▶ [EXERCISE]: Go through the data and report each line that holds the string "pairs".

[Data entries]
Lemma in_combine_map (A B C : Type) (f : A -> C) (l : list A) :
  forall (ts : list B) a t,
    In (a, t) (combine l ts) -> In (f a, t) (combine (map f l) ts).
Proof.
  induction l as [|x l IH]; intros [|u ts] a t; simpl; try contradiction.
  intros [H|H]; [left; now inversion H | right; now apply IH].
Qed.

Lemma prepared_frame_cells (df : Table Cell) (ts : list Timestamp) :
  to_datetime (sorted_date_column df) = Ok ts ->
  Permutation (map cells (prepared_frame df ts))
              (filter (fun s => numeric (rating s)) (select_date_rating df)).
Proof.
  intros Hts. unfold prepared_frame. rewrite assign_ds_y_cells.
  - apply Permutation_filter. symmetry. apply sort_values_perm.
  - apply to_datetime_length in Hts. rewrite Hts.
    unfold sorted_date_column. now rewrite length_map.
Qed.

(** What the script itself writes, and how it ends.  It returns, having
    printed one line [{"yhat": v}], [v] being [null] or the float as
    [json.dumps] renders it, and nothing on stderr; or an exception
    escapes, the script having written nothing; or it exits with status 2,
    3, 4 or 5, having printed nothing, and having written to stderr the one
    message of that status.  What the libraries write to the process
    streams on their own (warnings, fitting logs, a traceback) is not part
    of [o_stdout] and [o_stderr]. *)
Definition own_output_protocol (o : Outcome) : Prop :=
  (o_end o = Returned
   /\ o_stderr o = ""
   /\ exists v, o_stdout o = json_dumps v ++ nl)
  \/ (exists msg, o_end o = Crashed msg /\ o_stdout o = "" /\ o_stderr o = "")
  \/ (o_stdout o = ""
      /\ ((o_end o = Exited 2
           /\ exists msg, o_stderr o = "csv-read-failed: " ++ msg ++ nl)
          \/ (o_end o = Exited 3 /\ o_stderr o = "csv-missing-columns" ++ nl)
          \/ (o_end o = Exited 4
              /\ exists msg, o_stderr o = "prophet-import-failed: " ++ msg ++ nl)
          \/ (o_end o = Exited 5
              /\ exists msg, o_stderr o = "prophet-fit-failed: " ++ msg ++ nl))).

Lemma main_output_protocol (path : string) :
  own_output_protocol (forecast_py path).
Proof.
  unfold own_output_protocol. by_ending path; simpl.
  - right; right. split; [reflexivity|]. left. split; [reflexivity|]. now exists msg.
  - right; right. split; [reflexivity|]. right; left. now split.
  - left. split; [reflexivity|]. split; [reflexivity|]. now exists None.
  - right; left. now exists msg.
  - right; right. split; [reflexivity|]. right; right; left.
    split; [reflexivity|]. now exists msg.
  - right; right. split; [reflexivity|]. right; right; right.
    split; [reflexivity|]. now exists msg.
  - left. split; [reflexivity|]. split; [reflexivity|]. now exists (Some yhat).
Qed.

(** The exit status against its cause, for the run on [path] that ended in
    [o].  Status 2 means [read_csv] raised; 3 that a column is missing; 4
    that the table got through the preparation and the import failed; 5
    that, the import done, a call of the [try] body raised; 0 that the
    table had no rows or every call returned.  An exception escapes exactly
    when [to_datetime] raises on a table with both columns and some row,
    and it is that exception. *)
Definition status_table (path : string) (o : Outcome) : Prop :=
  (exit_status (o_end o) = 2%Z
   <-> exists msg, read_csv path = Raise msg)
  /\ (exit_status (o_end o) = 3%Z
      <-> exists df, read_csv path = Ok df /\ missing_column df)
  /\ (exit_status (o_end o) = 4%Z
      <-> exists frame msg,
            reaches_forecaster path frame /\ import_Prophet = Raise msg)
  /\ (exit_status (o_end o) = 5%Z
      <-> exists frame msg cs,
            reaches_forecaster path frame /\ import_Prophet = Ok tt
            /\ try_raises frame msg cs)
  /\ (exit_status (o_end o) = 0%Z
      <-> (exists df, read_csv path = Ok df /\ both_columns df /\ rows df = [])
          \/ exists frame yhat,
               reaches_forecaster path frame /\ import_Prophet = Ok tt
               /\ try_returns frame yhat)
  /\ (forall msg,
        o_end o = Crashed msg
        <-> exists df, read_csv path = Ok df /\ both_columns df /\ rows df <> []
                       /\ to_datetime (sorted_date_column df) = Raise msg).

Lemma main_status_table (path : string) :
  status_table path (forecast_py path).
Proof.
  unfold status_table.
  refine (conj _ (conj _ (conj _ (conj _ (conj _ _))))); try intros crash; split.
  - intros H. by_ending path; simpl in H; try discriminate H. eauto.
  - intros (msg & H). ends_with (read_failed_result msg).
  - intros H. by_ending path; simpl in H; try discriminate H. eauto.
  - intros (df & H & Hm). ends_with missing_columns_result.
  - intros H. by_ending path; simpl in H; try discriminate H. eauto.
  - intros (frame & msg & Hf & Hi).
    ends_with (import_failed_result msg).
  - intros H. by_ending path; simpl in H; try discriminate H. eauto 6.
  - intros (frame & msg & cs & Hf & Hi & Ht).
    ends_with (fit_failed_result msg cs).
  - intros H. by_ending path; simpl in H; try discriminate H; eauto 6.
  - intros [(df & H & Hc & Hr) | (frame & yhat & Hf & Hi & Ht)].
    + ends_with null_result.
    + ends_with (success_result frame yhat).
  - intros H. by_ending path; simpl in H; try discriminate H.
    injection H as ->. eauto 6.
  - intros (df & H & Hc & Hr & Hts).
    ends_with (crashed_result crash).
Qed.

(** X3: the forecasting package is imported exactly when the table at the
    path has both columns and some row and its dates parse; on every other
    path (unreadable file, missing column, no rows, bad date) the process
    ends without touching the package. *)
Theorem import_attempted_iff (path : string) :
  In CallImport (o_calls (forecast_py path))
  <-> exists frame, reaches_forecaster path frame.
Proof.
  split.
  - intros H. by_ending path; simpl in H; try contradiction; eauto.
  - intros (frame & Hf). rewrite (reaches_forecaster_run Hf).
    destruct (forecast_stage_imports frame) as (cs & ->). now left.
Qed.

(** X5: whenever [fit] is called, its argument is the [ds] and [y] columns
    of the prepared frame of the table at the path: it holds no [NaN]
    rating and at most as many observations as the table has rows. *)
Theorem fit_gets_clean_series (path : string) (s : Series) :
  In (CallFit s) (o_calls (forecast_py path)) ->
  exists df ts,
    read_csv path = Ok df
    /\ to_datetime (sorted_date_column df) = Ok ts
    /\ s = getitem_ds_y (prepared_frame df ts)
    /\ Forall (fun dy => isna (snd dy) = false) s
    /\ List.length s <= len df.
Proof.
  intros H.
  assert (Hs : exists frame, reaches_forecaster path frame /\ s = getitem_ds_y frame).
  { by_ending path; simpl in H; try contradiction.
    - destruct H as [H|[]]. discriminate H.
    - destruct H as [H|H]; [discriminate H|].
      exists frame. split; [assumption|]. eapply try_raises_fit; eassumption.
    - exists frame. split; [assumption|].
      repeat (destruct H as [H|H]; try discriminate H); try contradiction.
      now injection H as <-. }
  destruct Hs as (frame & (df & ts & Hread & _ & _ & Hts & ->) & ->).
  exists df, ts. repeat apply conj; auto.
  - apply prepared_frame_clean.
  - unfold getitem_ds_y. rewrite length_map. apply prepared_frame_length.
Qed.

(** X6: the preparation keeps each date with its rating and each timestamp
    with its date.  The (date, rating) pairs of the prepared frame are,
    up to order, the pairs of the loaded rows whose rating coerces to a
    number, and each row's timestamp stands in [to_datetime]'s result at
    the place of the row's own date. *)
Theorem prepared_rows_keep_their_cells (df : Table Cell) (ts : list Timestamp) :
  to_datetime (sorted_date_column df) = Ok ts ->
  Permutation (map cells (prepared_frame df ts))
              (filter (fun s => numeric (rating s)) (select_date_rating df))
  /\ Forall (fun r => In (p_date r, ds r) (combine (sorted_date_column df) ts))
            (prepared_frame df ts).
Proof.
  intros Hts. split; [now apply prepared_frame_cells|].
  apply Forall_forall. intros r Hr. unfold prepared_frame, dropna_y in Hr.
  apply filter_In in Hr as [Hr _]. unfold assign_ds_y in Hr.
  apply in_map_iff in Hr as ([a t] & Heq & Hin). subst r. simpl.
  unfold sorted_date_column. now apply in_combine_map.
Qed.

▶ [YOUR SOLUTION]:
    with its date.  The (date, rating) pairs of the prepared frame are,
    up to order, the pairs of the loaded rows whose rating coerces to a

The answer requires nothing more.